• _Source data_

- - - -

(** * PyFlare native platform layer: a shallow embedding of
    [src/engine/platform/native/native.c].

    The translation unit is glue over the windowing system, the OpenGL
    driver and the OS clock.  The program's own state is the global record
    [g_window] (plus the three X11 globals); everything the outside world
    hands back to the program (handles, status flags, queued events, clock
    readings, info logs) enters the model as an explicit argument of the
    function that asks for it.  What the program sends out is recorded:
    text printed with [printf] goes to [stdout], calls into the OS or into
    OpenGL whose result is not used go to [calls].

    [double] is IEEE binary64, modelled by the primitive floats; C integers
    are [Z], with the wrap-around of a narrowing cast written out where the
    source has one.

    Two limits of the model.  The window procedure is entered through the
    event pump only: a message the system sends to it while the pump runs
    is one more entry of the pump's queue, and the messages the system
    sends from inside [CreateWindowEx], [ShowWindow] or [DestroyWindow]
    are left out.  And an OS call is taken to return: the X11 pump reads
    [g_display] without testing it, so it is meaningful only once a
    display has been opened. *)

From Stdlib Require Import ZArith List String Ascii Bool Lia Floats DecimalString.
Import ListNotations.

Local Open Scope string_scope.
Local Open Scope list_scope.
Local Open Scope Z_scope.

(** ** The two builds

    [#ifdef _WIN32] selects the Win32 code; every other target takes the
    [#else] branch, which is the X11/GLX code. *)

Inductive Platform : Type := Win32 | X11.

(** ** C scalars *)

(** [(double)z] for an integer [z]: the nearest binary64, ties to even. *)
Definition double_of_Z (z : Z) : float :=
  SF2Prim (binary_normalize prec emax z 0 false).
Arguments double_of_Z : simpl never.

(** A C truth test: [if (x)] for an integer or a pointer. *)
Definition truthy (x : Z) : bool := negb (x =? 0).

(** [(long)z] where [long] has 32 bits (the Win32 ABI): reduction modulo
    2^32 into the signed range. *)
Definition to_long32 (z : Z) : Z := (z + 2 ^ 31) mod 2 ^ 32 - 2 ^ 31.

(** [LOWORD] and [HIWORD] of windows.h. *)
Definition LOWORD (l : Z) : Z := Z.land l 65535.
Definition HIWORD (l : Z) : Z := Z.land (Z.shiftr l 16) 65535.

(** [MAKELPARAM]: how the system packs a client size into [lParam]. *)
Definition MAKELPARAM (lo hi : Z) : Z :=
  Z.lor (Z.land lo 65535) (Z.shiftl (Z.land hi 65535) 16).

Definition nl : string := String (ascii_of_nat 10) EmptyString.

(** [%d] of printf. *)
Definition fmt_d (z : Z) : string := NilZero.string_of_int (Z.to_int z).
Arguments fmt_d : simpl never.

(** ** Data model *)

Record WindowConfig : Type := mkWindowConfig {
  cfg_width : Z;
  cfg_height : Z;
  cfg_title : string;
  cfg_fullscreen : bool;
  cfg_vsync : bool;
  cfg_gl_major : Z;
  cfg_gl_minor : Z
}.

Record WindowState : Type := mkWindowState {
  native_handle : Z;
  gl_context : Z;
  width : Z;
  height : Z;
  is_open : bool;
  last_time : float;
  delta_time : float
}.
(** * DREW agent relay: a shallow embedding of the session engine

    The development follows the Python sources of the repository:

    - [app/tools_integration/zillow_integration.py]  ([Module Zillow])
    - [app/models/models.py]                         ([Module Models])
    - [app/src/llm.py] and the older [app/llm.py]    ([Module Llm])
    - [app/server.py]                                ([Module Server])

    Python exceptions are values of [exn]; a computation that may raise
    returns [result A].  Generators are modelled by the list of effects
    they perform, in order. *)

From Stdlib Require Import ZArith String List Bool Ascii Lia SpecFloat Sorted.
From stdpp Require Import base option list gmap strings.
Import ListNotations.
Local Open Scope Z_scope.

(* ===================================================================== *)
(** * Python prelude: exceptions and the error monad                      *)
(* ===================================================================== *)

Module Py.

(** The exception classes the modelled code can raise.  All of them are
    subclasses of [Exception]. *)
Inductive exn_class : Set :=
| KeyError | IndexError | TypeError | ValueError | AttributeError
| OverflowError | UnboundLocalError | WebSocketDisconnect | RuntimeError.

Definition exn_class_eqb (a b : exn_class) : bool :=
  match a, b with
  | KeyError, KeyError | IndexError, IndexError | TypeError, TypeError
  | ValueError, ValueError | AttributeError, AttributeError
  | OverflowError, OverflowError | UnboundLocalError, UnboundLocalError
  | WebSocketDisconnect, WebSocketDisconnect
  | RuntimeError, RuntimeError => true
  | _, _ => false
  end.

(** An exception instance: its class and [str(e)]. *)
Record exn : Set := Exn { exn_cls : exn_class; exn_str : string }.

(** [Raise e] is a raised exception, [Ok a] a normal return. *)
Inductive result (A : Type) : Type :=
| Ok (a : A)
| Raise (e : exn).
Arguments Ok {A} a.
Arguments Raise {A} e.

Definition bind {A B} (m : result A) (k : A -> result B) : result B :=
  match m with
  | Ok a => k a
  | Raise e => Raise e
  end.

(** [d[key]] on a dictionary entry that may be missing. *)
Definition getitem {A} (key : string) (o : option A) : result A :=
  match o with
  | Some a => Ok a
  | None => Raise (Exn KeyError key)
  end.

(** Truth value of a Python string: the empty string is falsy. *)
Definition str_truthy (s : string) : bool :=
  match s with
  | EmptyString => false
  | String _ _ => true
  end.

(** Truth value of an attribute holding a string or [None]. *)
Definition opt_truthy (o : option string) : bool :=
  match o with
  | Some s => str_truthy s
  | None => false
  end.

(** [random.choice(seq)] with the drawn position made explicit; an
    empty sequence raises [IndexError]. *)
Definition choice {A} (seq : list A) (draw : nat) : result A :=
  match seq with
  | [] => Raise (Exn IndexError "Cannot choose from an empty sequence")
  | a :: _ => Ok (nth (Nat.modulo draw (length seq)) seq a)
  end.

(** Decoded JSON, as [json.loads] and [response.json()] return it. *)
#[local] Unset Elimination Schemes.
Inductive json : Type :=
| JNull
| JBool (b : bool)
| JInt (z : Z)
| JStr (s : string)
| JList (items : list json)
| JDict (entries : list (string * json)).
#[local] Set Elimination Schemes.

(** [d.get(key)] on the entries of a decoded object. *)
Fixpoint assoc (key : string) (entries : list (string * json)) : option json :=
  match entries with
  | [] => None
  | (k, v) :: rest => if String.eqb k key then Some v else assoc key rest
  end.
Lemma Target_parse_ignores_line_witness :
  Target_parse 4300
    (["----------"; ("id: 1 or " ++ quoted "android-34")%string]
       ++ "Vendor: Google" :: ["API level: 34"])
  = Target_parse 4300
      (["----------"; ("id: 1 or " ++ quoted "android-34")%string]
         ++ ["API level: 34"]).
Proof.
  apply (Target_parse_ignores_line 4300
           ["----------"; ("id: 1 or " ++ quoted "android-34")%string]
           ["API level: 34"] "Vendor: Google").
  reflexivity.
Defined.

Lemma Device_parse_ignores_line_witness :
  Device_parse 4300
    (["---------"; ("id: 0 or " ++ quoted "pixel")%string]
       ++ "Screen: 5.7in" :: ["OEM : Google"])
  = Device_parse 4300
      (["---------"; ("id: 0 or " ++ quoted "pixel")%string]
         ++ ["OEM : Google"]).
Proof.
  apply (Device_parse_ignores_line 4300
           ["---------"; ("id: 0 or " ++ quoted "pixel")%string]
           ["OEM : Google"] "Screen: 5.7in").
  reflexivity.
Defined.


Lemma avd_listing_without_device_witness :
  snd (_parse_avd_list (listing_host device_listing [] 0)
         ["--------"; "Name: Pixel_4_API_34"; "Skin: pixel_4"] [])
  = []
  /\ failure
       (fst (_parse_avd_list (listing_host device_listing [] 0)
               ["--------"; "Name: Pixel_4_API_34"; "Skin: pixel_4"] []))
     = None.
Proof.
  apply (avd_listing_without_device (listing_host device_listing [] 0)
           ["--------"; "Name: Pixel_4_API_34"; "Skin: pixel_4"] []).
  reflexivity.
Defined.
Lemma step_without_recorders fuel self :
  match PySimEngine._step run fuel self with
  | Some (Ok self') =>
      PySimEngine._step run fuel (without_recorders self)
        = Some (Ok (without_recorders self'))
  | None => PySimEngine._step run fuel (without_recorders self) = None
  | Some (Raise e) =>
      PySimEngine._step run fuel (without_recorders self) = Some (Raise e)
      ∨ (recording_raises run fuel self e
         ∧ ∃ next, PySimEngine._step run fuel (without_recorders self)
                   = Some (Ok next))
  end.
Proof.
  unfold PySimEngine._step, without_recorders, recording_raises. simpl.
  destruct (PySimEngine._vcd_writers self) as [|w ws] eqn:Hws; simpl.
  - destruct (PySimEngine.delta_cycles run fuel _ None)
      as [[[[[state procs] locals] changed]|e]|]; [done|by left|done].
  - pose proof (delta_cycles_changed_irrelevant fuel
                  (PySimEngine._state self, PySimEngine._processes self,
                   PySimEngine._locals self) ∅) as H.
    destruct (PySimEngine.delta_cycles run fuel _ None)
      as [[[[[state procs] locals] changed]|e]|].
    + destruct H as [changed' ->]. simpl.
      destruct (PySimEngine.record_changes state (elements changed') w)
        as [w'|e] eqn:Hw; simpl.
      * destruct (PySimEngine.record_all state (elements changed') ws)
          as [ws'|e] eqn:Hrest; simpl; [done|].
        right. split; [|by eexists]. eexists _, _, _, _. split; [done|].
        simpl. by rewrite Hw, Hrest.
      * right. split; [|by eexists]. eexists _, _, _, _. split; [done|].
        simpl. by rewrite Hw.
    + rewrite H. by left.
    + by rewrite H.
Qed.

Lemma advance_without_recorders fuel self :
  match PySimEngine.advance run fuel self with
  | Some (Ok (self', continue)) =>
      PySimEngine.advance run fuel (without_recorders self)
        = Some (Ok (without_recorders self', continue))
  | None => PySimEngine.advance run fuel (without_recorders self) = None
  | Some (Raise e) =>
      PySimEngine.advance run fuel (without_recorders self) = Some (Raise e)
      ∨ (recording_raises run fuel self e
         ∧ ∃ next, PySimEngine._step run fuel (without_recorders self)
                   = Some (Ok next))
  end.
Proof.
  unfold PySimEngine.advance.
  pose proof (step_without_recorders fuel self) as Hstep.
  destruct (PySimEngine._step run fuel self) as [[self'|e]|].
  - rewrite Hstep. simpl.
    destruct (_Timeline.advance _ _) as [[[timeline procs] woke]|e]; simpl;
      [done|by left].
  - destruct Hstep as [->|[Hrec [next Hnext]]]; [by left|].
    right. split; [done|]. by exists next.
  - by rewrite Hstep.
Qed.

- - - -

What lines in the entries above hold "AttributeError"? Copy every one.

| KeyError | IndexError | TypeError | ValueError | AttributeError
  | ValueError, ValueError | AttributeError, AttributeError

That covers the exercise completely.